Elle trompe son époux, finit par s’ennuyer avec ses amants, et par devenir une véritable séductrice. Ce qu’elle a appris dans les livres, elle le met à l’épreuve sur le terrain de l’expérience, et devient presque une experte de l’amour. Sauf que, de la même manière que son ancêtre masculin, Don Quichotte, elle est trop romanesque. Confondant vie et roman, elle lasse ses amants, et s’en lasse de même. En bonne bourgeoise finalement, elle dilapide sa fortune en babioles, contracte des dettes i remboursables, et se tue…
Une vie qu’elle veut trépidante, mais qui en définitive est des plus banales. Malgré ses idéaux auxquelles elle tente de ressembler, ces femmes vivant de grandes passions, toujours exaltées par l’amour, elle n’en reste pas moins une bourgeoise de province. C’est du moins ainsi que la voit Charles et les autres habitants de Yonville. Cette image de la femme cousant est récurrente, et réapparaît de manière un peu floutée, spectrale, dans les premières parties du roman. Ensuite Emma, cette femme un peu masculine – un fin duvet ourle sa lèvre supérieure, elle porte des talons, et surtout, surtout, c’est elle qui tend la cravache en queue (nerf...) de bœuf à Charles ! ne me demandez pas qui porte la culotte… m’a fait plutôt penser à une balle de ping-pong, virevoltant – je pense à la scène de la calèche, des plus érotiques !-, allant d’un amant à un autre, lesquels, sans s’en rendre compte, se la renvoient en quelques services réalisés avec plus ou moins de grandeur et de maestria. Là où Rodolphe est la figure du goujat collectionneur par excellence, Léon m’a semblé être le romantique un peu fleur bleu –compagnon idéal pour Emma au début semble-t-il, et pourtant… Et puis à la fin, tout s’immobilise. On ne joue plus ; c’est tragique, elle meurt. Elle est immobile, hideuse. Elle se vide de toute sa substance romanesque, de même que toute cette encre dont elle s’est gavée s’échappe d’elle et la laisse morte. Peut-être le moment où elle vit un épisode éminemment romanesque. Parce qu’il ne me semble n’y avoir rien de banal dans le récit de cette mort, des plus épiques, dans lequel les évènements s’enchaînent de manière assez angoissante… mais pourtant, o combien ironique ! (C’est Flaubert tout de même !) Si quelqu’un s’amuse ici, c’est bien le romancier. Pourtant je pense qu’il était un peu tragique pour lui de faire mourir son héroïne…

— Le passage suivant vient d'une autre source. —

(** [websocket.message]; [rawMessage] is [None] when [JSON.parse] throws. *)
Definition message (ws : Conn) (rawMessage : option Message) : Act unit :=
  match rawMessage with
  | None => mret tt
  | Some message =>
      if String.eqb (msg_type message) "hello" then
        ext ← gets extensionConnection;
        match ext with
        | Some e =>
            if bool_decide (ec_ws e ≠ ws) then
              emit (CloseConn ws 4000 "Extension already connected")
            else handleExtensionMessage message ws
        | None => handleExtensionMessage message ws
        end
      else if is_client_type (msg_type message) then
        handleClientMessage message ws
      else if is_extension_type (msg_type message) then
        handleExtensionMessage message ws
      else
        (* Try to determine by content *)
        if truthy (open_member "sessionId" message)
           && (truthy (open_member "command" message)
               || truthy (open_member "reqId" message))
        then handleClientMessage message ws
        else handleExtensionMessage message ws
  end.

(** The callback of [staleCheckInterval]. *)
Definition staleCheck : Act unit :=
  env ← ask;
  sessions ← gets clientSessions;
  for_each sessions (fun '(sessionId, session) =>
    if CLIENT_KEEPALIVE_TIMEOUT_MS <? now env - cs_lastSeen session
    then unregisterClient sessionId
    else mret tt).

Definition staleCheckPeriod : Z := CLIENT_KEEPALIVE_TIMEOUT_MS / 2.

(** The callback of [extensionPingInterval]. *)
Definition extensionPing : Act unit :=
  ext ← gets extensionConnection;
  match ext with
  | Some e => emit (SendExtension (ec_ws e) Ping)
  | None => mret tt
  end.

(** The callback given to [setTimeout] by [sendCommandToExtension].  The
    runtime calls it only while the timer is armed and its delay is over. *)
Definition requestTimeout (timer : Handle) : Act unit :=
  env ← ask;
  ts ← gets timers;
  match JsMap.get timer ts with
  | Some t =>
      if tm_deadline t <=? now env then
        modify (set_timers (JsMap.delete timer ts));;
        table ← gets pendingRequests;
        modify (set_pendingRequests (JsMap.delete (tm_reqId t) table));;
        settle (tm_promise t) (Rejected "Request timed out")
      else mret tt
  | None => mret tt
  end.

(** The end of one 500 ms sleep of [ensureExtensionConnected]. *)
Definition pollWake (sleeper : Handle) : Act unit :=
  env ← ask;
  zs ← gets sleepers;
  match JsMap.get sleeper zs with
  | Some z =>
      if sl_wakeAt z <=? now env then
        modify (set_sleepers (JsMap.delete sleeper zs));;
        pollExtension (sl_startTime z) (sl_clientWs z) (sl_reqId z)
          (sl_sessionId z) (sl_command z) (sl_params z)
      else mret tt
  | None => mret tt
  end.

(** ** The event loop *)

Inductive Event :=
| WsMessage (ws : Conn) (rawMessage : option Message)
| WsClose (ws : Conn)
| RequestTimeout (timer : Handle)
| PollWake (sleeper : Handle)
| StaleCheck
| ExtensionPing.

Definition handle (ev : Event) : Act unit :=
  match ev with
  | WsMessage ws rawMessage => message ws rawMessage
  | WsClose ws => close ws
  | RequestTimeout timer => requestTimeout timer
  | PollWake sleeper => pollWake sleeper
  | StaleCheck => staleCheck
  | ExtensionPing => extensionPing
  end.

(** One callback of the loop. *)
Definition step (st : State) (ev : Env * Event) : State * list Output :=
  exec (handle (snd ev)) (fst ev) st.

(** A run: the tables after the events and everything written, in order. *)
Fixpoint run (st : State) (evs : list (Env * Event)) : State * list Output :=
  match evs with
  | [] => (st, [])
  | ev :: evs' =>
      let '(st1, o1) := step st ev in
      let '(st2, o2) := run st1 evs' in
      (st2, o1 ++ o2)
  end.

Pendant ce temps, pendant que Flaubert se débarrasse de son héroïne, que devient celui dont l’attitude était des plus insignifiantes, autrement dit des plus anti-romanesque ? Et bien Charles se charge d’attributs qui font finalement de lui un héros, ou presque. Il devient romantique, nostalgique, prend soin de lui, s’occupe de sa fille, et meurt de la plus pathétique des manières – au sens noble du terme, s’entend. Certes il n’a jamais été un bon médecin, et cela va de mal en pi, puisqu’il reste impuissant face à sa femme agonisante. Mais contrairement à Homais, qui semble le grand vainqueur de ce roman –alors que c’est l’archétype du bourgeois !- Charles Bovary, ce pleutre sans cervelle, au ventre plus proéminent que l’esprit, s’attache la sympathie du lecteur…
Retournement de valeurs, jeu avec les conventions romanesques, bref, un grand et puissant roman, on ne saurait assez le dire !
J’espère avoir réussi à faire quelque chose qui semble un tant soit peu original à certains, et puis sinon tant pis, au moins j’aurais écris, et surtout, relu Madame Bovary !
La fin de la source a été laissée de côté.